Читать книгу Тень Чуди - Максим Вячеславович Орлов - Страница 3
ГЛАВА ВТОРАЯ. ЧЕРТОВА ЯМА И МЕДНЫЙ ГРОШ
ОглавлениеУтро не принесло ясности. Туман сменился мелким, колючим дождем, который не очищал воздух, а лишь превращал пермскую грязь в липкую, серую жижу. У крыльца гостиницы меня ждал неказистый тарантас, запряженный парой тощих гнедых. Рядом, непромокаемый, как скала, в дождевике и с неизменной трубкой в зубах, стоял пристав Гордеев.
– Погодка не для прогулок, ваше благородие, – хрипло произнес он, помогая мне взобраться на скрипящие сиденья. – Но для мертвых – самое то. Сыро, тихо.
Мы тронулись, покидая относительно благоустроенный центр. Мостовая кончилась, началось месиво, в котором тарантас то и дело кренился, угрожая вывалить нас в лужу. Справа, за частоколом заборов и кривыми крышами, маячили кирпичные корпуса и дымящие трубы **Мотовилихинского завода**. Звук молотов, доносившийся оттуда, был глухим, ритмичным, как пульс некоего огромного железного зверя. Воздух пах углем, гарью и кислотой.
– Заводской народ – народ особый, – сказал Гордеев, не оборачиваясь, будто читая мои мысли. – От сохи оторваны, к домнам приставлены. Душа у них каменеет, а суеверий – больше, чем у самого темного мужика в деревне. Здешние верят, что в горе, под заводом, живет **медный царь**. И требует он жертв. Каждого, кто в завале погибнет, говорят – царь забрал.
Мы миновали последние избы и въехали в зону странного, опустошенного ландшафта. Справа бушевал и дымил завод, слева поднимался поросший чахлым лесом склон. Земля была изрыта: старые траншеи, заросшие бурьяном ямы, кучи щебня. Это были следы **старых выработок** – медных, еще с петровских времен. Место называлось «Гора». И оно действительно напоминало гигантское, больное тело, покрытое шрамами.
– А где же «Чертова яма»? – спросил я.
– Самое его нутро, – мотнул головой Гордеев вглубь. – Штольня главная, давно обвалившаяся. К ней и не подойти. Но есть боковые ходы, щели. Народ туда за медной рудой да редкостями похаживает, пока мы, полиция, не видим.

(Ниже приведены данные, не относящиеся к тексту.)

(* ===== verification/KmsRuns.v ===== *)
(** * The KMS theorems on concrete runs

    Each theorem with hypotheses, applied to a run of the plugin against the
    server of [MemBao], in which the hypotheses hold. *)

From S2P Require Import Prelude GoStrings Errors Codec Sha2 Json OpenBao GoTime KmsMapping KmsAuthorizer KmsClient KmsProviders KmsPlugin KmsTenant KmsRoundtrip KmsHandlers KeyStore MemBao.

(** ** The runs *)

Definition create_key : CreateKeyRequest :=
  mkCreateKeyRequest "card data" keySpecAES256GCM96 encryptDecryptUsage [mkProtoTag "env" "prod"] None "alice" "payments".
Definition create_signer : CreateKeyRequest :=
  mkCreateKeyRequest "" keySpecED25519 signVerifyUsage [] (Some schemeTransit) "alice" "signer".

Definition created := Plugin_CreateKey mem_plugin 1700000000 create_key boot.
Definition created_world : world mem_state := Eval vm_compute in created.1.
Definition created_key : KeyMetadata :=
  Eval vm_compute in match created.2 with Returned (Ok k) => k | _ => mkKeyMetadata "" "" "" "" false 0 "" [] "" None None "" end.

Lemma created_run : Plugin_CreateKey mem_plugin 1700000000 create_key boot = (created_world, Returned (Ok created_key)).
Proof. vm_compute. reflexivity. Qed.

Lemma created_ok : store_ok mem_client (backend created_world).
Proof.
  destruct (own_CreateKey mem_client mem_client_ok mem_mounts mem_plugin no_file mem_config mem_plugin_made
    1700000000 create_key boot boot_ok) as (_ & _ & _ & Hst & _). by rewrite created_run in Hst.
Qed.

Definition encrypt_card : EncryptRequest := mkEncryptRequest "payments" "NDI0Mg==" None "alice".
Definition encrypted := Plugin_Encrypt mem_plugin encrypt_card created_world.
Definition encrypted_world : world mem_state := Eval vm_compute in encrypted.1.
Definition encrypted_resp : EncryptResponse :=
  Eval vm_compute in match encrypted.2 with Returned (Ok r) => r | _ => mkEncryptResponse "" "" "" end.

Lemma encrypted_run : Plugin_Encrypt mem_plugin encrypt_card created_world = (encrypted_world, Returned (Ok encrypted_resp)).
Proof. vm_compute. reflexivity. Qed.

Definition signer_world : world mem_state := Eval vm_compute in (Plugin_CreateKey mem_plugin 1700000000 create_signer boot).1.
Definition sign_req : SignRequest := mkSignRequest "kms:signer" "aGVsbG8=" "ED25519" None "alice".
Definition signed := Plugin_Sign mem_plugin sign_req signer_world.
Definition signed_world : world mem_state := Eval vm_compute in signed.1.
Definition signed_resp : SignResponse :=
  Eval vm_compute in match signed.2 with Returned (Ok r) => r | _ => mkSignResponse "" "" "" 0 end.

(** Bob asks for the plaintext of Alice's blob. *)
Definition stolen : DecryptRequest := mkDecryptRequest (encr_CiphertextBlob encrypted_resp) None None "bob".
Definition stolen_blob : ciphertextBlob :=
  Eval vm_compute in match decodeCiphertextBlob (dec_CiphertextBlob stolen) with Ok b => b | Err _ => mkBlob 0 "" "" "" "" "" "" end.

Definition secret_text : string := print (JObj [("user", JStr "app")]).
Definition put_req : KeyStorePutRequest := mkPutRequest " db/main " (" " +:+ secret_text +:+ " ") "alice".
Definition put_world : world mem_state := Eval vm_compute in (KeyStorePut mem_plugin 1700000000 put_req boot).1.

Lemma put_run : KeyStorePut mem_plugin 1700000000 put_req boot = (put_world, Returned (Ok (mkPutResponse "db/main" 1))).
Proof. vm_compute. reflexivity. Qed.

Definition list_world : world mem_state :=
  Eval vm_compute in (KeyStorePut mem_plugin 1700000000 (mkPutRequest "root" secret_text "alice") put_world).1.

(** ** The theorems at these runs *)

Lemma tenant_isolation_witness : exists l,
  sent (run_call mem_plugin (CallEncrypt encrypt_card) created_world).1 = sent created_world ++ l /\
  Forall (tenant_request mem_client "alice" "payments") l /\
  store_ok mem_client (backend (run_call mem_plugin (CallEncrypt encrypt_card) created_world).1).
Proof.
  exact (tenant_isolation mem_client mem_client_ok mem_mounts mem_plugin no_file mem_config mem_plugin_made
    (CallEncrypt encrypt_card) created_world created_ok).
Defined.

Lemma tenant_targets_disjoint_witness : tenantNamespace "alice" = tenantNamespace "alice" /\ "payments" = "payments".
Proof.
  apply (tenant_targets_disjoint mem_client "alice" "payments" (metadata_get mem_client "alice" "kms:payments")
    "alice" "payments" (mkRequest "POST" (metadataPath mem_client "alice" "kms:payments") (Some ""))).
  - apply mem_client_ok.
  - reflexivity.
  - reflexivity.
  - exists (metadata_segments mem_client "alice" "payments"). split; [by left|vm_compute; reflexivity].
  - exists (metadata_segments mem_client "alice" "payments"). split; [by left|vm_compute; reflexivity].
  - vm_compute. reflexivity.
Defined.

Lemma Encrypt_Decrypt_roundtrip_witness : exists w2,
  Plugin_Decrypt mem_plugin (mkDecryptRequest (encr_CiphertextBlob encrypted_resp) (Some "kms:payments") None "alice") encrypted_world =
    (w2, Returned (Ok (mkDecryptResponse "NDI0Mg==" "kms:payments" encryptionAlgorithmAES256GCM96))).
Proof.
  apply (Encrypt_Decrypt_roundtrip mem_client mem_client_ok mem_mounts mem_plugin no_file mem_config mem_plugin_made
    encrypt_card created_world encrypted_world encrypted_resp (Some "kms:payments") None).
  - apply created_ok.
  - reflexivity.
  - apply encrypted_run.
  - reflexivity.
Defined.

Lemma Decrypt_rejects_foreign_witness : exists w' e,
  Plugin_Decrypt mem_plugin stolen encrypted_world = (w', Returned (Err e)) /\
    (sent w' = sent encrypted_world \/
     sent w' = sent encrypted_world ++ [metadata_get mem_client "bob" "kms:payments"]).
Proof.
  apply (Decrypt_rejects_foreign mem_client mem_client_ok mem_mounts mem_plugin no_file mem_config mem_plugin_made
    stolen stolen_blob encrypted_world).
  - apply created_ok.
  - vm_compute. reflexivity.
  - vm_compute. discriminate.
Defined.

Lemma Sign_version_witness : exists w1 m pr,
  metadataProvider mem_plugin "alice" "kms:signer" signer_world = (w1, Returned (Ok (m, pr))) /\
    sigr_KeyVersion signed_resp = m_PrimaryVersion m /\ sigr_KeyId signed_resp = m_KeyID m /\
    sigr_SigningAlgorithm signed_resp = sig_SigningAlgorithm sign_req /\
    (m_Scheme m = schemeTransit -> exists mapping,
      signingConfig (sig_SigningAlgorithm sign_req) (optionalString (sig_MessageType sign_req)) = Ok mapping /\
      sent signed_world = sent w1 ++ [sign_request mem_client m sign_req mapping (sigr_KeyVersion signed_resp)]).
Proof.
  apply (Sign_version mem_client mem_plugin no_file mem_config mem_plugin_made sign_req signer_world).
  vm_compute. reflexivity.
Defined.

Lemma CreateKey_GetKeyMetadata_witness : exists w2,
  Plugin_GetKeyMetadata mem_plugin (mkKeyRequest (KeyId created_key) "alice") created_world =
    (w2, Returned (Ok (proto_clean created_key))).
Proof.
  apply (CreateKey_GetKeyMetadata mem_client mem_client_ok mem_mounts mem_plugin no_file mem_config mem_plugin_made
    1700000000 create_key boot).
  - apply boot_ok.
  - reflexivity.
  - apply created_run.
Defined.

Lemma keystore_targets_disjoint_witness : tenantNamespace "alice" = tenantNamespace "alice" /\ "db/main" = "db/main".
Proof.
  assert (normalized "db/main") as Hn by (by eapply (name_normalized " db/main ")).
  pose (path := joinPath mem_client (owner_segments mem_client "alice" "data" "db/main")).
  apply (keystore_targets_disjoint mem_client "alice" "db/main" (mkRequest "GET" path None)
    "alice" "db/main" (mkRequest "POST" path (Some ""))); [apply mem_client_ok|exact Hn|exact Hn|..].
  - exists "data". split; [by left|vm_compute; reflexivity].
  - exists "data". split; [by left|vm_compute; reflexivity].
  - reflexivity.
Defined.

Lemma KeyStoreGet_verified_witness : exists name r, normalizeKeyStoreName "db/main" = Ok name /\ "db/main" = name /\
    getKeyStoreSecret mem_client "alice" name put_world =
      ((KeyStoreGet mem_plugin (mkGetRequest "db/main" "alice") put_world).1, Returned (Ok r)) /\
    rec_Owner r = tenantNamespace "alice" /\ rec_Name r = name /\ secret_text = rec_SecretJSON r /\
    isKeyStoreJSONObject secret_text = true.
Proof.
  apply (KeyStoreGet_verified mem_plugin (mkGetRequest "db/main" "alice") put_world _ (mkGetResponse "db/main" secret_text)).
  vm_compute. reflexivity.
Defined.

Lemma KeyStoreDelete_checked_witness :
  let path := joinPath mem_client (owner_segments mem_client "alice" "metadata" "db/other") in
  let get := mkRequest "GET" path None in
  KeyStoreDelete mem_plugin (mkDeleteRequest "db/other" "alice") put_world =
    (mkWorld (backend put_world) (sent put_world ++ [get]),
     Returned (Err (StatusErr NotFound (Errorf "key-store entry not found" [])))).
Proof.
  exact (KeyStoreDelete_checked mem_plugin (mkDeleteRequest "db/other" "alice") "db/other" put_world
    eq_refl eq_refl eq_refl).
Defined.

Lemma KeyStoreList_usable_witness : exists prefix, normalizeKeyStorePrefix "" = Ok prefix /\
    StronglySorted (fun a b => String.leb a b = true) ["db/"; "root"] /\ Forall (usable prefix) ["db/"; "root"].
Proof.
  apply (KeyStoreList_usable mem_plugin (mkListRequest None "alice") list_world
    (KeyStoreList mem_plugin (mkListRequest None "alice") list_world).1 ["db/"; "root"]).
  vm_compute. reflexivity.
Defined.

Lemma KeyStorePut_Get_witness : exists w2,
  KeyStoreGet mem_plugin (mkGetRequest "db/main" "alice") put_world =
    (w2, Returned (Ok (mkGetResponse "db/main" secret_text))).
Proof.
  apply (KeyStorePut_Get mem_plugin (HKs := mem_key_store) 1700000000 put_req (mkGetRequest "db/main" "alice") boot put_world
    (mkPutResponse "db/main" 1) secret_text put_run); vm_compute; reflexivity.
Defined.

Мы оставили тарантас у покосившейся сторожки, где сидел древний старик, больше походивший на болотного духа, и пошли пешком. Дождь сек по лицу. Глина липла к сапогам, превращая каждый шаг в испытание. Воздух стал другим – пахло сыростью камня, окисленным металлом и… пустотой. Гул завода остался позади, и эта тишина была громче любого шума.
– Вот она, – остановился Гордеев.
Перед нами зиял черный провал в склоне горы. Не штольня даже, а просто развороченная, осыпавшаяся пасть. Камни вокруг были покрыты странным зеленоватым налетом – **медная зелень**. Из темноты тянуло ледяным, застоявшимся дыханием земли.
– Суханов здесь бывал? – спросил я, зажигая походный фонарь.
– По словам Веретенова, интересовался. Но я проверял – никто из местных сторожей его тут не видел. А они все видят.
Я сделал несколько шагов к входу, поднял фонарь. Лучи света выхватили из мрака обломки деревянных крепей, почерневшие от времени, куски руды. И вдруг – след. Свежий, четкий отпечаток подошвы сапога в глине у самого входа. Не крестьянского лаптя, а городского, с каблуком. Я присел.
– Гордеев, посмотрите.
Пристав подошел, крякнул. – Размер небольшой. Под стать покойному Суханову. Или… бабе. Но бабы сюда не ходят.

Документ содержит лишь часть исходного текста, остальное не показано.